**Your goal:** Lines from the first one down to the one containing "(** The first" in the data below are the only ones needed; please return them exactly, both ends included.

(Raw data begins)

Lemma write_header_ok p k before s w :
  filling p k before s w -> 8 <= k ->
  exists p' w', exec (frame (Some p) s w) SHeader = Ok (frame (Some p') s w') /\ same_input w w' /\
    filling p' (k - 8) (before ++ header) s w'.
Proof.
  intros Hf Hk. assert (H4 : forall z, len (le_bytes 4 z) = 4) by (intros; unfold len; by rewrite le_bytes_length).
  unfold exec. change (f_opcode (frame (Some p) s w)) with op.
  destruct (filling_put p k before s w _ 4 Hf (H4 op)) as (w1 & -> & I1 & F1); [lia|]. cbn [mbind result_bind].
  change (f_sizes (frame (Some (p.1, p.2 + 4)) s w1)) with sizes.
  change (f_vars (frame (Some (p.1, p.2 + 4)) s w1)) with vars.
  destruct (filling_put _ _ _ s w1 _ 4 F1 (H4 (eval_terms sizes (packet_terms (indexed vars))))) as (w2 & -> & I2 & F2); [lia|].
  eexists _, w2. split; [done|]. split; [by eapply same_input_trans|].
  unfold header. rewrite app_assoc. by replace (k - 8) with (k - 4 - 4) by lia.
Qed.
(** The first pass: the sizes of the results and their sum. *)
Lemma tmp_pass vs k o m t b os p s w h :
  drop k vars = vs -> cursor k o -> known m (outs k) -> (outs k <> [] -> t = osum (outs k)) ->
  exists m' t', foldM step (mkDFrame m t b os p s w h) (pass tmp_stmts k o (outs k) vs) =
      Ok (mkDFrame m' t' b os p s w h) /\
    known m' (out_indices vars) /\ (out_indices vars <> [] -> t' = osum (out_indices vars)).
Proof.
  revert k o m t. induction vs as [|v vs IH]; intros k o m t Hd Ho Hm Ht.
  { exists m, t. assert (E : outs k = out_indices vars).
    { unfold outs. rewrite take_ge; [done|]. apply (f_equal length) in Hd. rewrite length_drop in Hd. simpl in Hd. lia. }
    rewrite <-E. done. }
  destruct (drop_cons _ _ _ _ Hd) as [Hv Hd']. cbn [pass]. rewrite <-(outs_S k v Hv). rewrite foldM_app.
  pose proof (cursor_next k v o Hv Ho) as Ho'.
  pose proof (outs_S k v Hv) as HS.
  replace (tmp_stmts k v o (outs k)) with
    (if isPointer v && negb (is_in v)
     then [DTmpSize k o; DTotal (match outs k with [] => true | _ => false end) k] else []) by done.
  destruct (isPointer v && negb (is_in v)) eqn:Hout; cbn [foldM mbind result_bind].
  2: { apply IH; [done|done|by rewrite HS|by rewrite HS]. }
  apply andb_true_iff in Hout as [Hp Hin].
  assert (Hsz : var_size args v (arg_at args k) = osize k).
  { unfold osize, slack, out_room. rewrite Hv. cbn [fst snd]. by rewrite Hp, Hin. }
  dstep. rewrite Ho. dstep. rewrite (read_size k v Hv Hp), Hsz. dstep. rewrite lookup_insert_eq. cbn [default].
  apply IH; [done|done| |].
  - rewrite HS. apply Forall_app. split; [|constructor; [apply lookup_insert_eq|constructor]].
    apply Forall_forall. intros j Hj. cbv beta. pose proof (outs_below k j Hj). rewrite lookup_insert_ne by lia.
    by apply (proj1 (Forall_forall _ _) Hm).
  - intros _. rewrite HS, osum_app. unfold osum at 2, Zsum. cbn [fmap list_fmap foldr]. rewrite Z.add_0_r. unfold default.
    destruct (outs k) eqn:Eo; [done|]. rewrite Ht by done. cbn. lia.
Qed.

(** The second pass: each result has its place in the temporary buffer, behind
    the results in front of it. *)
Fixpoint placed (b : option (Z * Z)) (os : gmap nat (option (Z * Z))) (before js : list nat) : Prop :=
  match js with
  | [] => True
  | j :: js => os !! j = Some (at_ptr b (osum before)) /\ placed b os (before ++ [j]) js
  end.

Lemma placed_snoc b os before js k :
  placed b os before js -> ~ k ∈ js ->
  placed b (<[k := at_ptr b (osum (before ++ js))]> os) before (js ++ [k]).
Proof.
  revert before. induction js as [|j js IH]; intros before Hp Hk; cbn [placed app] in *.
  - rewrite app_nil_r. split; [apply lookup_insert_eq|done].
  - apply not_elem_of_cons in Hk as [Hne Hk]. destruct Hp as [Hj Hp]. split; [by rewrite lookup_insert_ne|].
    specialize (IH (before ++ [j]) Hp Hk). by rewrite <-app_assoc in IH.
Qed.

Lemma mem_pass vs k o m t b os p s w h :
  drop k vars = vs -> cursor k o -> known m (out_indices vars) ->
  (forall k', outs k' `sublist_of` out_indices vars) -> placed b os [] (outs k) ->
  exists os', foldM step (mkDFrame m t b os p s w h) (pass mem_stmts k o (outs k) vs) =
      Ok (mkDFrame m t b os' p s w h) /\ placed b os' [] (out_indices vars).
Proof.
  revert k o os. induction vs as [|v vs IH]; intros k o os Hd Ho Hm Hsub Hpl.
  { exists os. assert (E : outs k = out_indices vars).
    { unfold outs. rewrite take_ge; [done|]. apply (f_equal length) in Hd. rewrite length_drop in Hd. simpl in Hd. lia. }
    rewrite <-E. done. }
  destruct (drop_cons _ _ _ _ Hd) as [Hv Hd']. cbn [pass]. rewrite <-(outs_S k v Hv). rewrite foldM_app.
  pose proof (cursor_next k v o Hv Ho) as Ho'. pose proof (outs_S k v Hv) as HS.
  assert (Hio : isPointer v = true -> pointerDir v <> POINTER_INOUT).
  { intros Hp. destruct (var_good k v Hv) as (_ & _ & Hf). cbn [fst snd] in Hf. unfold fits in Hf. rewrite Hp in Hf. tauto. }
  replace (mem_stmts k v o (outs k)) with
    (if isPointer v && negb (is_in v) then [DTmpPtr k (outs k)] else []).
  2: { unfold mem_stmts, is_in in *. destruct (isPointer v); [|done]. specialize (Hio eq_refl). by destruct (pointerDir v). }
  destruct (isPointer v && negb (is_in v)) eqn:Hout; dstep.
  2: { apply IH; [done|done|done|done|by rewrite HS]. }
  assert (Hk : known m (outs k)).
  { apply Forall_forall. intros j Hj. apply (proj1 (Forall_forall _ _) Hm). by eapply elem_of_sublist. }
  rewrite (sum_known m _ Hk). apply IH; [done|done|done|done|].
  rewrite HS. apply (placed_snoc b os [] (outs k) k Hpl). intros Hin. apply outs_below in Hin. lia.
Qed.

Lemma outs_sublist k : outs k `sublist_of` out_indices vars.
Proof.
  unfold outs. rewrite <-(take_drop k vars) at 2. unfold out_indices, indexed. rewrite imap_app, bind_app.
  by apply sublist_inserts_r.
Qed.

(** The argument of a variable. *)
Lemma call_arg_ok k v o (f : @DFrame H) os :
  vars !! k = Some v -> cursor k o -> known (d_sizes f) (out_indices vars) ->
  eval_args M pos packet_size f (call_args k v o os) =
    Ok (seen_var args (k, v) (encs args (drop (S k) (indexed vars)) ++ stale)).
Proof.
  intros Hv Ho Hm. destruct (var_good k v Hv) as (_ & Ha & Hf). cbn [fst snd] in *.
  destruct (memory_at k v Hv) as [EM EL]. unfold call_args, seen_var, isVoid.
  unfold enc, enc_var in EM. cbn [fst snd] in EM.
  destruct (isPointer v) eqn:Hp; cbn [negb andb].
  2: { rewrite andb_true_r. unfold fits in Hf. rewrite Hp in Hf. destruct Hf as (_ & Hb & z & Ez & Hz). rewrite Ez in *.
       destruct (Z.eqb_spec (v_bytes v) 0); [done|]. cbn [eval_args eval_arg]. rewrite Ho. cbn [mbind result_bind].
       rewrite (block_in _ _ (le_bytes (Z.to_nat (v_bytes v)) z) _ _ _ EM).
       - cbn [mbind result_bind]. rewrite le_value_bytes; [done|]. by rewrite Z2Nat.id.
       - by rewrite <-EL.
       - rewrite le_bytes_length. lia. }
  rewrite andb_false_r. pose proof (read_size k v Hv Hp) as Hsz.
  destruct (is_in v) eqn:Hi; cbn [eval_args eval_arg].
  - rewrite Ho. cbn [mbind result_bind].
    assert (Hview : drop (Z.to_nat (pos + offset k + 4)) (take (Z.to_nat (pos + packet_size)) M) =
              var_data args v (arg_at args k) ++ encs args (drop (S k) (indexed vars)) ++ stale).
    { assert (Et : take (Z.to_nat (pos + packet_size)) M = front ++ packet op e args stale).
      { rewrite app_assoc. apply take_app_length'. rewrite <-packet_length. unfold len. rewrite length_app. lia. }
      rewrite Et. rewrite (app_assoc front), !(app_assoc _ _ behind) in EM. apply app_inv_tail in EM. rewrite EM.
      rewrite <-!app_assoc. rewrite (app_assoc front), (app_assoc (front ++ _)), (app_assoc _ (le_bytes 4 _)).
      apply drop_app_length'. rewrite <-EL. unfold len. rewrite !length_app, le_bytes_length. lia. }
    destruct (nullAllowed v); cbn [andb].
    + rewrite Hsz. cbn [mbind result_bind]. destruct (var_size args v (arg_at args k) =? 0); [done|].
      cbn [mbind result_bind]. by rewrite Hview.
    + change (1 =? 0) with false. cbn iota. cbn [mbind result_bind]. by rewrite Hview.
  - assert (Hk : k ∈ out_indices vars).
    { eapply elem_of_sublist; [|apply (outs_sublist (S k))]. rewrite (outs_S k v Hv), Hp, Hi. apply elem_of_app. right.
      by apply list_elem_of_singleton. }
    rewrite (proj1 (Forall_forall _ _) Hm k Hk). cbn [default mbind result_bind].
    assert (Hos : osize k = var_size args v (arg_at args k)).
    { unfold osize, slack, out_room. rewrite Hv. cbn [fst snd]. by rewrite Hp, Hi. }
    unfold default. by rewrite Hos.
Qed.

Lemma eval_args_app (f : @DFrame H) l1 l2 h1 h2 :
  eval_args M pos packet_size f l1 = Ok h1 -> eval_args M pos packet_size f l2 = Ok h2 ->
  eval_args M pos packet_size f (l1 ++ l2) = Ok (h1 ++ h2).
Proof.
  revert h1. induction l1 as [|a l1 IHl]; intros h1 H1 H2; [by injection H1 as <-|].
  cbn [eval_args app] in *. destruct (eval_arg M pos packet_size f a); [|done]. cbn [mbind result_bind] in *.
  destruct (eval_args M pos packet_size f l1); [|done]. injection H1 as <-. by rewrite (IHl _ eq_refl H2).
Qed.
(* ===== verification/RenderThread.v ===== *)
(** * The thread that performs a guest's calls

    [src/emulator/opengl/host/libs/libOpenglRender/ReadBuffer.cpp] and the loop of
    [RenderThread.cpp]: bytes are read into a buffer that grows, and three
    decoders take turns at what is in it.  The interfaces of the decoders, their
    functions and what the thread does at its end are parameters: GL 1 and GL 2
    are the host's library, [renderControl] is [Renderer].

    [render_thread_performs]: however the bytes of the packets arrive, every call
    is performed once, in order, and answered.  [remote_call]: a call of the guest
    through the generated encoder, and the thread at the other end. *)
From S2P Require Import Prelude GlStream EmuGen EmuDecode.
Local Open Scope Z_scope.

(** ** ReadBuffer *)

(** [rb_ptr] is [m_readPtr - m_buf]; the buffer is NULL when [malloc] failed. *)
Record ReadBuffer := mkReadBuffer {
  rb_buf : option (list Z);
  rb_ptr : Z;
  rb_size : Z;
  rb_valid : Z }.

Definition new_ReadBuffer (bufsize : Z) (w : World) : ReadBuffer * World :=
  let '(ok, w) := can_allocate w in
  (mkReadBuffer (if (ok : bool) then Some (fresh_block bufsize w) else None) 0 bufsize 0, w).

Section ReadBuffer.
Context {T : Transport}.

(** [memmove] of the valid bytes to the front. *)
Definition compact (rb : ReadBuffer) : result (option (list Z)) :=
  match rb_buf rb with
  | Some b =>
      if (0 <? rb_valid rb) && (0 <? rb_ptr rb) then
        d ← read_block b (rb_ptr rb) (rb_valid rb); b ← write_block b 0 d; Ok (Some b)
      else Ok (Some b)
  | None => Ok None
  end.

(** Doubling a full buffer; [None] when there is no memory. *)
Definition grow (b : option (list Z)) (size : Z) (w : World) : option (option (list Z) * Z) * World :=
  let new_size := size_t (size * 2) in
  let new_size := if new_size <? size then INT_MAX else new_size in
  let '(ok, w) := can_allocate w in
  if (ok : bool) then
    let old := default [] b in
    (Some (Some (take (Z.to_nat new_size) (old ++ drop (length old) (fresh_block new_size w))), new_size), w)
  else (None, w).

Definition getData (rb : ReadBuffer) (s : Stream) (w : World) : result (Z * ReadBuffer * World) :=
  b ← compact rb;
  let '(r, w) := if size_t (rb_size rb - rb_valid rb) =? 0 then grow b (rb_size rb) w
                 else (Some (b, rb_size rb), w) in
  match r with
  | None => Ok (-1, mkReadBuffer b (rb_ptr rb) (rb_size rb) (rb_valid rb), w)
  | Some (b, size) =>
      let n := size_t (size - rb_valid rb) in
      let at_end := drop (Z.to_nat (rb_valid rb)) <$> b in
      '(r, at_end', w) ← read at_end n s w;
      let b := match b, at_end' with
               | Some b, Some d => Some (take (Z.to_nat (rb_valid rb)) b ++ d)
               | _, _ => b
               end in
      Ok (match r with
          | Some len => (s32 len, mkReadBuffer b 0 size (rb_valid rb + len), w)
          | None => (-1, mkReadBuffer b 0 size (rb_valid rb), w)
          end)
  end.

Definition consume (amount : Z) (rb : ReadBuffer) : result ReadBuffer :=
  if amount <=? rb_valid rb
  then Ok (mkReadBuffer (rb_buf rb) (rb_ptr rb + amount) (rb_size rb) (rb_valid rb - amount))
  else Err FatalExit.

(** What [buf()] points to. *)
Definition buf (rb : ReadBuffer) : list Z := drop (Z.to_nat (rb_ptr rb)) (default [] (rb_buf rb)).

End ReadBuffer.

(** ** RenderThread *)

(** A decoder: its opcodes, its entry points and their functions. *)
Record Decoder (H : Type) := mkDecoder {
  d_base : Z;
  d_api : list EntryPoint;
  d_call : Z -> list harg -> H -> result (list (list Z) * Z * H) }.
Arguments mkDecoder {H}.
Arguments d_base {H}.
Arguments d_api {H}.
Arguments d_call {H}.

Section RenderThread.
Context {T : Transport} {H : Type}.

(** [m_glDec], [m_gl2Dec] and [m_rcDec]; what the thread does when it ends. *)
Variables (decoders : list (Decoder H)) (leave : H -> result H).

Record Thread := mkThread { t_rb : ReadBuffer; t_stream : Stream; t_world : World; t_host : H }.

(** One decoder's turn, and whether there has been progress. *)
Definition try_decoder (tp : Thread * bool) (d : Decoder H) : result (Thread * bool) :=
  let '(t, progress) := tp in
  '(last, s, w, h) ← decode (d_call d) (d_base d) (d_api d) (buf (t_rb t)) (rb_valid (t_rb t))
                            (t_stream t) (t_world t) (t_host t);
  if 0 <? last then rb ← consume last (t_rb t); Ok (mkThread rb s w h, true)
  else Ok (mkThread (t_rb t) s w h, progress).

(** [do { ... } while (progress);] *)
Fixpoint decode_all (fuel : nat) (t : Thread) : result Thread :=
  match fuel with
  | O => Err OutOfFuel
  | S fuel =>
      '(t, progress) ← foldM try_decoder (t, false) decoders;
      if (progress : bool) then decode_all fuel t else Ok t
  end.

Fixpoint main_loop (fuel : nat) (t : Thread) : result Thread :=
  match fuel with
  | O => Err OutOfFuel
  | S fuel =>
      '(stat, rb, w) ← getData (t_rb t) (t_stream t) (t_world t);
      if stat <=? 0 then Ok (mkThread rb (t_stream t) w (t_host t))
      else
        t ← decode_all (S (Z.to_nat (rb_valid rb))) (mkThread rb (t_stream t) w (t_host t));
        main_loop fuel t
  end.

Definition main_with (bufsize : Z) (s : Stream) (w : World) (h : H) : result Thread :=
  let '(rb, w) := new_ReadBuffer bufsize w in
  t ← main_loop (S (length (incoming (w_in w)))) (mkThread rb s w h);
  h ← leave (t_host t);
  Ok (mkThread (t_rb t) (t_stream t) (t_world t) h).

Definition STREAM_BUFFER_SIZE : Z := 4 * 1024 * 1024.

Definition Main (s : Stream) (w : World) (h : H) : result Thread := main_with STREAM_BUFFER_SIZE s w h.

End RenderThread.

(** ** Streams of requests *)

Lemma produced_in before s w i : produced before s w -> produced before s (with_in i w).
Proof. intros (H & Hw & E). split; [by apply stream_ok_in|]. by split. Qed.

(Raw data ends)

**Answer below:**
Lemma write_header_ok p k before s w :
  filling p k before s w -> 8 <= k ->
  exists p' w', exec (frame (Some p) s w) SHeader = Ok (frame (Some p') s w') /\ same_input w w' /\
    filling p' (k - 8) (before ++ header) s w'.
Proof.
  intros Hf Hk. assert (H4 : forall z, len (le_bytes 4 z) = 4) by (intros; unfold len; by rewrite le_bytes_length).
  unfold exec. change (f_opcode (frame (Some p) s w)) with op.
  destruct (filling_put p k before s w _ 4 Hf (H4 op)) as (w1 & -> & I1 & F1); [lia|]. cbn [mbind result_bind].
  change (f_sizes (frame (Some (p.1, p.2 + 4)) s w1)) with sizes.
  change (f_vars (frame (Some (p.1, p.2 + 4)) s w1)) with vars.
  destruct (filling_put _ _ _ s w1 _ 4 F1 (H4 (eval_terms sizes (packet_terms (indexed vars))))) as (w2 & -> & I2 & F2); [lia|].
  eexists _, w2. split; [done|]. split; [by eapply same_input_trans|].
  unfold header. rewrite app_assoc. by replace (k - 8) with (k - 4 - 4) by lia.
Qed.
(** The first pass: the sizes of the results and their sum. *)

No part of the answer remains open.